ActionSense: A Multimodal Dataset and Recording Framework for Human Activities Using Wearable Sensors in a Kitchen EnvironmentDownload PDF

Published: 17 Sept 2022, Last Modified: 23 May 2023NeurIPS 2022 Datasets and Benchmarks Readers: Everyone
Keywords: Wearable sensors, multimodal dataset, multimodal recording, activities of daily living, kitchen activities, robot assistants, machine learning, neural networks, learning pipelines, human subjects, experimental design, open-source, recording software, motion tracking, body tracking, joint angles, eye tracking, gaze, attention, tactile sensing, muscle activity, EMG, video, depth, RGBD, cameras, audio, microphones
Abstract: This paper introduces ActionSense, a multimodal dataset and recording framework with an emphasis on wearable sensing in a kitchen environment. It provides rich, synchronized data streams along with ground truth data to facilitate learning pipelines that could extract insights about how humans interact with the physical world during activities of daily living, and help lead to more capable and collaborative robot assistants. The wearable sensing suite captures motion, force, and attention information; it includes eye tracking with a first-person camera, forearm muscle activity sensors, a body-tracking system using 17 inertial sensors, finger-tracking gloves, and custom tactile sensors on the hands that use a matrix of conductive threads. This is coupled with activity labels and with externally-captured data from multiple RGB cameras, a depth camera, and microphones. The specific tasks recorded in ActionSense are designed to highlight lower-level physical skills and higher-level scene reasoning or action planning. They include simple object manipulations (e.g., stacking plates), dexterous actions (e.g., peeling or cutting vegetables), and complex action sequences (e.g., setting a table or loading a dishwasher). The resulting dataset and underlying experiment framework are available at https://action-sense.csail.mit.edu.
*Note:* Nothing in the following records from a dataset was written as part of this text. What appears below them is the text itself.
(* ===== verification/Alphabet.v ===== *)
(** * Alphabet: the fixed symbol set of both devices

    Both classes declare the same class attribute
    [__alphabet = list('ABCDEFGHIJKLMNOPQRSTUVWXYZ0123456789. ')]: 26 upper
    case letters, 10 digits, the period and the space, 38 symbols whose
    position in the list is their index (the specification counts 39; the
    literal of the sources has 38).  Characters are [ascii]: the code points
    0 to 255. *)

From stdpp Require Import base tactics option list numbers strings.
From Stdlib Require Import Ascii ZArith Lia.
From S2P Require Import Prelude.
From S2P Require Import PyList.

(** The code point of a character (Python's [ord]). *)
Definition ord (c : ascii) : N := N_of_ascii c.

(** [lo <= ord(c) <= hi] *)
Definition between (lo hi : N) (c : ascii) : bool :=
  (lo <=? ord c)%N && (ord c <=? hi)%N.

Definition alphabet : list ascii :=
  str "ABCDEFGHIJKLMNOPQRSTUVWXYZ0123456789. ".

(** Membership in the alphabet, by code point. *)
Definition in_alphabet (c : ascii) : bool :=
  between 65 90 c || between 48 57 c
  || bool_decide (c = "."%char) || bool_decide (c = " "%char).

(** The index of a character in the alphabet, computed from its code
    point: the specification of [__alphabet.index(char)]. *)
Definition code_index (c : ascii) : exn + nat :=
  if between 65 90 c then inr (N.to_nat (ord c) - 65)
  else if between 48 57 c then inr (N.to_nat (ord c) - 48 + 26)
  else if bool_decide (c = "."%char) then inr 36
  else if bool_decide (c = " "%char) then inr 37
  else inl ValueError.

(** Case analysis on the 256 characters. *)
Ltac ascii_cases c := destruct c as [[] [] [] [] [] [] [] []].

Lemma alphabet_length : length alphabet = 38.
Proof. reflexivity. Qed.

Lemma NoDup_alphabet : NoDup alphabet.
Proof. by apply (bool_decide_unpack _); vm_compute. Qed.

Lemma alphabet_ne : alphabet ≠ [].
Proof. done. Qed.

Lemma in_alphabet_decide c : bool_decide (c ∈ alphabet) = in_alphabet c.
Proof. ascii_cases c; vm_compute; reflexivity. Qed.

Lemma elem_of_alphabet c : c ∈ alphabet ↔ in_alphabet c.
Proof. by rewrite <-in_alphabet_decide, bool_decide_spec. Qed.

(** Every symbol of the alphabet has an index below 38, and the index
    leads back to the symbol. *)
Lemma alphabet_index c :
  c ∈ alphabet → ∃ i, list_index alphabet c = inr i ∧ i < 38 ∧ alphabet !! i = Some c.
Proof.
  intros [i Hi]%list_index_elem_of. exists i. split; [done|].
  split; [by apply list_index_lt in Hi | by apply list_index_lookup].
Qed.

Lemma alphabet_index_inl c : c ∉ alphabet → list_index alphabet c = inl ValueError.
Proof. intros Hc. by apply list_index_inl. Qed.

Lemma alphabet_lookup_index i c :
  alphabet !! i = Some c → list_index alphabet c = inr i.
Proof. apply list_index_NoDup, NoDup_alphabet. Qed.

#[export] Hint Resolve NoDup_alphabet alphabet_ne : py.

(** C38: [__alphabet.index(char)] by code point, for every character: a
    capital letter has the index [ord(char) - 65], a digit
    [ord(char) - 48 + 26], the period 36 and the space 37, so every index
    is below 38; on any other character [index] raises [ValueError]. *)
Theorem alphabet_index_by_code c :
  list_index alphabet c = code_index c ∧
  ∀ i, list_index alphabet c = inr i → i < 38 ∧ alphabet !! i = Some c.
Proof.
  split; [ascii_cases c; vm_compute; reflexivity|].
  intros i Hi. split; [by apply list_index_lt in Hi | by apply list_index_lookup].
Qed.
Preliminary networks and analyses explore modality subsets and cross-modal correlations. ActionSense aims to support applications including learning from demonstrations, dexterous robot control, cross-modal predictions, and fine-grained action segmentation. It could also help inform the next generation of smart textiles that may one day unobtrusively send rich data streams to in-home collaborative or autonomous robot assistants.
Author Statement: Yes
TL;DR: A multimodal dataset and recording framework use wearable sensors and synchronized ground-truth data to record humans performing kitchen tasks, with the goal of enabling insights into manipulation, task planning, and more capable robot assistants.
URL: https://action-sense.csail.mit.edu
Open Credentialized Access: N/A
Dataset Url: https://action-sense.csail.mit.edu
Dataset Embargo: N/A
License: Creative Commons: a CC BY-NC-SA 4.0 license. Code is open-source under an MIT License.